The participants, who in this case are exclusively men, are organized in 7 Nagare (teams): Daikoku, Higashi, Nakasu, Nishi, Chiyo, Ebisu and Doi. On 1 and 2 July, each district carries its own richly decorated cart, the Kazariyama, which remains on display for a week. Thus the Oshioitori is celebrated, that is the purification of the members of the 7 Nagare. After the prayer, these teams then move from the Kushida temple and go to Hakozakihama beach. Here they take sand to applaud the setting sun. Each of them wears a Mizuhappi (a short jacket), a Shimekomi (the loincloth) and a Tenugui (a band on the head that changes color according to the role played).

Hakata Gion Yamakasa Matsuri

photo credits: shin7d

Training for the Hakata Gion Yamakasa Matsuri

Consisting of a race with wagons in which the winner will be those who have traveled 5 km in the shortest possible time, the participants must be ready for the grand finale. It begins with the Nagaregaki, the moment in which each team raises its wagon for the first time along the streets of its own district.
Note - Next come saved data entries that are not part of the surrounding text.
Lemma clear_crlf2_lines hs t :
  Forall good_header hs -> clear crlf2 (lines_text hs) (crlf2 +:+ t).
Proof.
  induction hs as [|kv hs IH]; intros Hh; [apply clear_nil|].
  apply Forall_cons in Hh as [Hk Hh]. unfold lines_text. cbn [map s_concat foldr].
  fold (s_concat (map (fun kv => crlf +:+ line_text kv) hs)). fold (lines_text hs).
  apply clear_app; [|by apply IH]. pose proof (line_text_cr kv Hk) as Hcr. apply clear_app.
  - intros j Hj. destruct (line_text_cons kv) as (c & u & E). rewrite E in Hcr |- *.
    apply no_chr_cons in Hcr as [Hc _]. rewrite !s_app_cons.
    destruct j as [|[|j]]; [| |cbn in Hj; lia]; [|done]. unfold crlf2, crlf.
    rewrite !s_app_cons, !s_app_nil_l. cbn [s_drop is_prefix].
    rewrite (bool_decide_eq_false_2 (chr 13 = c)) by done. by rewrite !andb_false_r.
  - by apply (clear_no_chr (chr 13)).
Qed.

Lemma add_header_line kv hs : good_header kv -> add_header (line_text kv) hs = <[kv.1 := kv.2]> hs.
Proof.
  intros (_ & Hc & Hk & _ & Hv). unfold add_header, line_text.
  change (": " +:+ kv.2) with (String ":" (str1 " " +:+ kv.2)).
  rewrite find_chr_hit by done. unfold substr_from. f_equal.
  - unfold substr. rewrite s_drop_0, s_take_app by done. by apply trim_set_id.
  - change (String ":" (str1 " " +:+ kv.2)) with (str1 ":" +:+ (str1 " " +:+ kv.2)).
    rewrite <- s_app_assoc, s_drop_app by (rewrite length_s_app; cbn; lia).
    rewrite <- (s_app_nil_r kv.2) at 1. apply trim_set_pad; [by_eval|constructor|done].
Qed.

Definition set_headers (hs : list (string * string)) (m : gmap string string) : gmap string string :=
  fold_left (fun m kv => <[kv.1 := kv.2]> m) hs m.

Lemma find0_no_cr s : no_chr cr s -> find0 crlf s = None.
Proof. apply find0_none_chr. Qed.

Lemma find_crlf_line u kv hs :
  good_header kv ->
  find_str (u +:+ line_text kv +:+ lines_text hs) crlf (len u) =
    match hs with [] => None | _ => Some (len u + len (line_text kv))%nat end.
Proof.
  intros Hk. pose proof (line_text_cr kv Hk) as Hcr. destruct hs as [|kv' hs].
  - cbn [lines_text map s_concat foldr]. change (lines_text []) with "". rewrite s_app_nil_r.
    unfold find_str. rewrite length_s_app.
    replace (_ <? _)%nat with false by (symmetry; apply Nat.ltb_ge; lia).
    rewrite s_drop_app by done. by rewrite find0_no_cr.
  - eapply (find_str_at _ crlf _ u (line_text kv) (line_text kv' +:+ lines_text hs));
      [done|unfold lines_text; cbn [map s_concat foldr]; by rewrite !s_app_assoc|done|done].
Qed.

Lemma header_loop_lines fuel u kv hs m :
  Forall good_header (kv :: hs) -> (length hs < fuel)%nat ->
  header_loop fuel (u +:+ line_text kv +:+ lines_text hs) (len u) m = set_headers (kv :: hs) m.
Proof.
  revert fuel u kv m; induction hs as [|kv' hs IH]; intros fuel u kv m Hh Hf;
    apply Forall_cons in Hh as [Hk Hh]; (destruct fuel as [|fuel]; [lia|]); cbn [header_loop];
    (replace (_ <? _)%nat with true
       by (symmetry; apply Nat.ltb_lt; rewrite !length_s_app;
           destruct (line_text_cons kv) as (c & t & ->); cbn; lia));
    unfold line_at; rewrite find_crlf_line by done.
  - unfold substr_from. rewrite s_drop_app by done. change (lines_text []) with "".
    rewrite s_app_nil_r, add_header_line by done. done.
  - replace (len u + len (line_text kv) - len u)%nat with (len (line_text kv)) by lia.
    unfold substr. rewrite s_drop_app by done. rewrite s_take_app by done.
    rewrite add_header_line by done.
    replace (u +:+ line_text kv +:+ lines_text (kv' :: hs))
      with ((u +:+ line_text kv +:+ crlf) +:+ line_text kv' +:+ lines_text hs)
      by (unfold lines_text; cbn [map s_concat foldr]; by rewrite !s_app_assoc).
    replace (len u + len (line_text kv) + 2)%nat with (len (u +:+ line_text kv +:+ crlf))
      by (rewrite !length_s_app; cbn; lia).
    rewrite IH by (done || (cbn in Hf; lia)). done.
Qed.

Lemma header_loop_all r hs :
  Forall good_header hs -> no_chr cr r ->
  (let pos := match find_str (r +:+ lines_text hs) crlf 0 with
              | None => len (r +:+ lines_text hs) | Some e => (e + 2)%nat end in
   header_loop (S (len (r +:+ lines_text hs))) (r +:+ lines_text hs) pos ∅) = set_headers hs ∅ /\
  line_at (r +:+ lines_text hs) 0 = r.
Proof.
  intros Hh Hr. unfold line_at. destruct hs as [|kv hs].
  - change (lines_text []) with "". rewrite s_app_nil_r, find_str_0, find0_no_cr by done.
    split; [|done]. cbn zeta. cbn [header_loop]. by rewrite Nat.ltb_irrefl.
  - assert (E : r +:+ lines_text (kv :: hs) = (r +:+ crlf) +:+ line_text kv +:+ lines_text hs)
      by (unfold lines_text; cbn [map s_concat foldr]; by rewrite !s_app_assoc).
    rewrite E.
    rewrite (find_str_at _ crlf 0 "" r (line_text kv +:+ lines_text hs) (chr 13) (str1 (chr 10)))
      by (try done; by rewrite s_app_assoc).
    cbn [len String.length Nat.add]. split.
    + replace (len r + 2)%nat with (len (r +:+ crlf)) by (rewrite length_s_app; cbn; lia).
      cbn zeta. apply header_loop_lines; [done|]. rewrite !length_s_app.
      assert (H : (length hs <= len (lines_text hs))%nat).
      { clear. induction hs as [|kv hs IH]; [cbn; lia|]. unfold lines_text in *.
        cbn [map s_concat foldr]. rewrite !length_s_app. cbn [length]. unfold s_concat in IH.
        change (len crlf) with 2%nat. lia. }
      lia.
    + unfold substr. rewrite s_drop_0, s_app_assoc. apply s_take_app. lia.
Qed.

Lemma split_request_line m target :
  no_chr " " m -> no_chr " " target ->
  let r := m +:+ " " +:+ target +:+ " HTTP/1.1" in
  find_chr r " " 0 = Some (len m) /\ find_chr r " " (len m + 1) = Some (len m + 1 + len target)%nat /\
  substr r 0 (len m) = m /\ substr r (len m + 1) (len m + 1 + len target - len m - 1) = target.
Proof.
  intros Hm Ht r. subst r. split_and!.
  - by apply find_chr_hit.
  - rewrite (find_chr_at _ " " _ (m +:+ " ") target ("HTTP/1.1"));
      [|by rewrite !s_app_assoc|by rewrite length_s_app|done].
    by rewrite length_s_app.
  - unfold substr. rewrite s_drop_0. by apply s_take_app.
  - unfold substr. rewrite <- s_app_assoc, s_drop_app by (by rewrite length_s_app).
    apply s_take_app. lia.
Qed.

(** The target splits at its first question mark. *)
Definition with_query (p : string) (q : option string) : string :=
  p +:+ match q with None => "" | Some q => "?" +:+ q end.

Lemma parse_request_text m target hs b :
  no_chr " " m -> no_chr cr m -> no_chr " " target -> no_chr cr target -> Forall good_header hs ->
  parse_http_request (request_text m target hs b) =
    let qmark := find_chr target "?" 0 in
    Some (mkRequest m (match qmark with None => target | Some q => substr target 0 q end) ∅
      (set_headers hs ∅) b ∅
      (match qmark with None => ∅ | Some q => parse_pairs (substr_from target (q + 1)) "&" true end)
      "").
Proof.
  intros Hm Hmc Ht Htc Hh. unfold parse_http_request, request_text.
  set (r := m +:+ " " +:+ target +:+ " HTTP/1.1").
  assert (Hr : no_chr cr r) by (subst r; rewrite !no_chr_app; split_and!; try done; by_eval).
  rewrite <- !s_app_assoc. rewrite (s_app_assoc _ crlf2 b).
  rewrite clear_find.
  2:{ apply clear_app; [by apply (clear_no_chr (chr 13))|by apply clear_crlf2_lines]. }
  set (head := r +:+ lines_text hs).
  replace (substr _ 0 (len head)) with head
    by (unfold substr; rewrite s_drop_0; symmetry; by apply s_take_app).
  replace (substr_from _ _) with b.
  2:{ unfold substr_from. rewrite <- s_app_assoc. symmetry. apply s_drop_app.
      rewrite length_s_app. done. }
  destruct (header_loop_all r hs Hh Hr) as [Hloop Hline]. fold head in Hloop, Hline.
  cbn zeta in Hloop |- *. rewrite Hloop.
  replace (match find_str head crlf 0 with None => head | Some e => substr head 0 e end) with r.
  2:{ rewrite <- Hline at 1. unfold line_at. destruct (find_str head crlf 0); [|done].
      by rewrite Nat.sub_0_r. }
  destruct (split_request_line m target Hm Ht) as (E1 & E2 & E3 & E4). fold r in E1, E2, E3, E4.
  by rewrite E1, E2, E3, E4.
Qed.

Lemma parse_request_query m p q hs b :
  no_chr " " m -> no_chr cr m -> no_chr "?" p -> no_chr " " (with_query p q) ->
  no_chr cr (with_query p q) -> Forall good_header hs ->
  parse_http_request (request_text m (with_query p q) hs b) =
    Some (mkRequest m p ∅ (set_headers hs ∅) b ∅ (match q with None => ∅ | Some q => parse_form q end) "").
Proof.
  intros Hm Hmc Hp Ht Htc Hh. rewrite parse_request_text by done. cbn zeta. unfold with_query.
  destruct q as [q|].
  - change ("?" +:+ q) with (String "?" q). rewrite find_chr_hit by done.
    change (String "?" q) with ("?" +:+ q). unfold substr, substr_from.
    rewrite s_drop_0, s_take_app by done. rewrite <- s_app_assoc, s_drop_app; [done|].
    rewrite length_s_app. done.
  - rewrite s_app_nil_r. by rewrite (proj2 (find_chr_none p "?" 0)).
Qed.

(** C5: The parser reads back any request a client writes: method, query-free path,
    decoded query, every header line (the last one winning) and the body, whatever
    bytes the body holds. *)
Theorem parse_http_request_text (m p : string) (q : option string) (hs : list (string * string))
    (b : string) :
  no_chr " " m -> no_chr cr m -> no_chr "?" p -> no_chr " " (with_query p q) ->
  no_chr cr (with_query p q) -> Forall good_header hs ->
  parse_http_request (request_text m (with_query p q) hs b) =
    Some (mkRequest m p ∅ (set_headers hs ∅) b ∅ (match q with None => ∅ | Some q => parse_form q end) "").
Proof. apply parse_request_query. Qed.

Lemma parse_http_request_text_witness :
  parse_http_request (request_text "POST" (with_query "/a" (Some "page=2"))
      [("Host", "x"); ("Accept", "a, b"); ("Host", "y:1")] (crlf2 +:+ "b")) =
    Some (mkRequest "POST" "/a" ∅ (set_headers [("Host", "x"); ("Accept", "a, b"); ("Host", "y:1")] ∅)
      (crlf2 +:+ "b") ∅ (parse_form "page=2") "").
Proof.
  apply (parse_http_request_text "POST" "/a" (Some "page=2")); try by_eval.
  repeat (apply Forall_cons; split);
    [unfold good_header, trimmed; cbn [fst snd]; split_and!; try by_eval..|by apply Forall_nil].
  - by exists "Hos", "t"%char.
  - by exists "", "x"%char.
  - by exists "Accep", "t"%char.
  - by exists "a, ", "b"%char.
  - by exists "Hos", "t"%char.
  - by exists "y:", "1"%char.
Defined.

(** ** One connection *)
Lemma send_all_full sends out :
  Forall (fun n => 0 < n) sends -> (len out <= length sends)%nat -> (send_all sends out).1 = out.
Proof.
  revert out; induction sends as [|n sends IH]; intros out Hs Hl.
  - destruct out; [done|cbn in Hl; lia].
  - apply Forall_cons in Hs as [Hn Hs]. destruct out as [|c out]; [done|].
    cbn [send_all]. replace (n <=? 0) with false by (symmetry; apply Z.leb_gt; lia).
    set (k := Nat.min _ _). specialize (IH (s_drop k (String c out)) Hs).
    destruct (send_all sends (s_drop k (String c out))) as [sent rest]. cbn [fst] in *.
    rewrite IH; [apply s_take_drop|]. rewrite length_s_drop. cbn in Hl |- *.
    subst k. cbn [len String.length]. lia.
Qed.

Lemma send_all_prefix sends out : exists t, out = (send_all sends out).1 +:+ t.
Proof.
  revert out; induction sends as [|n sends IH]; intros out; [destruct out; eauto|].
  destruct out as [|c out]; [by exists ""|]. cbn [send_all]. case_goal; [by eexists|].
  set (k := Nat.min _ _). destruct (IH (s_drop k (String c out))) as [t Ht].
  destruct (send_all sends (s_drop k (String c out))) as [sent rest]. cbn [fst] in *.
  exists t. rewrite s_app_assoc, <- Ht. symmetry. apply s_take_drop.
Qed.

Section connection.
Context {W : Type} `{MapOrder string}.
Implicit Types (srv : HttpServer W) (s : Sock).

(** The events of a connection that is answered with [res]. *)
Definition answered (srv : HttpServer W) (s : Sock) (res : Response) : list SockEvent :=
  (if 0 <? read_timeout_seconds (limits_ srv)
   then [SetTimeout (read_timeout_seconds (limits_ srv))] else [])
  ++ [Sent (send_all (sends s) (format_http_response res)).1; Closed].

Lemma log_reply res s :
  log (reply res s) = log s ++ [Sent (send_all (sends s) (format_http_response res)).1; Closed].
Proof.
  unfold reply, emit, send_on. destruct (send_all _ _) as [sent rest]. cbn [log fst].
  by rewrite <- app_assoc.
Qed.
The next day is the time of the Asayama and the Tanagaregaki: the elderly receive the respect of the youngest and are able to sit on the Kazariyama transported in the opponents’ neighborhoods.
The next day it is still the turn of the Oiyama-Narashi which starts precisely at 3.59 pm. This is a sort of general rehearsal in which the race is timed, thus increasing the tension and the spirit of competition that now begins to meander through the Nagare.

Hakata Gion Yamakasa Matsuri Hakata Gion Yamakasa Matsuri

photo credits: shin7d, tak_orange

The last 3 days are the most challenging. During Shudan Yamamise the Kazariyama crosses the Naka river entering Fukuoka. During this event, the mayor and city personalities take a 1.2 km ride on the wagon. The penultimate day is that of Nagaregaki, the last training. Finally, on July 15th at 4.59 am Kushida-iri begins. The first wagon fires fast, followed by the second after 6 minutes and all the others every 5 minutes. The 5 km run will decide the winning team.

Hakata Gion Yamakasa Matsuri

photo credits: tak_orange

Reach Hakata

The festival takes place in the Hakata district of Fukuoka. Kushida Shrine is a five-minute walk from Canal City Hakata or Gion Subway Station. Alternatively, you can reach Hakata station within a 15-20 minute walk. It is convenient to walk 10 minutes from JR Hakata station to the Kushida Shrine. Or you can get there with the Kûkô-sen subway line, get off at “Nakasu Kawabata” station and walk for 5 minutes.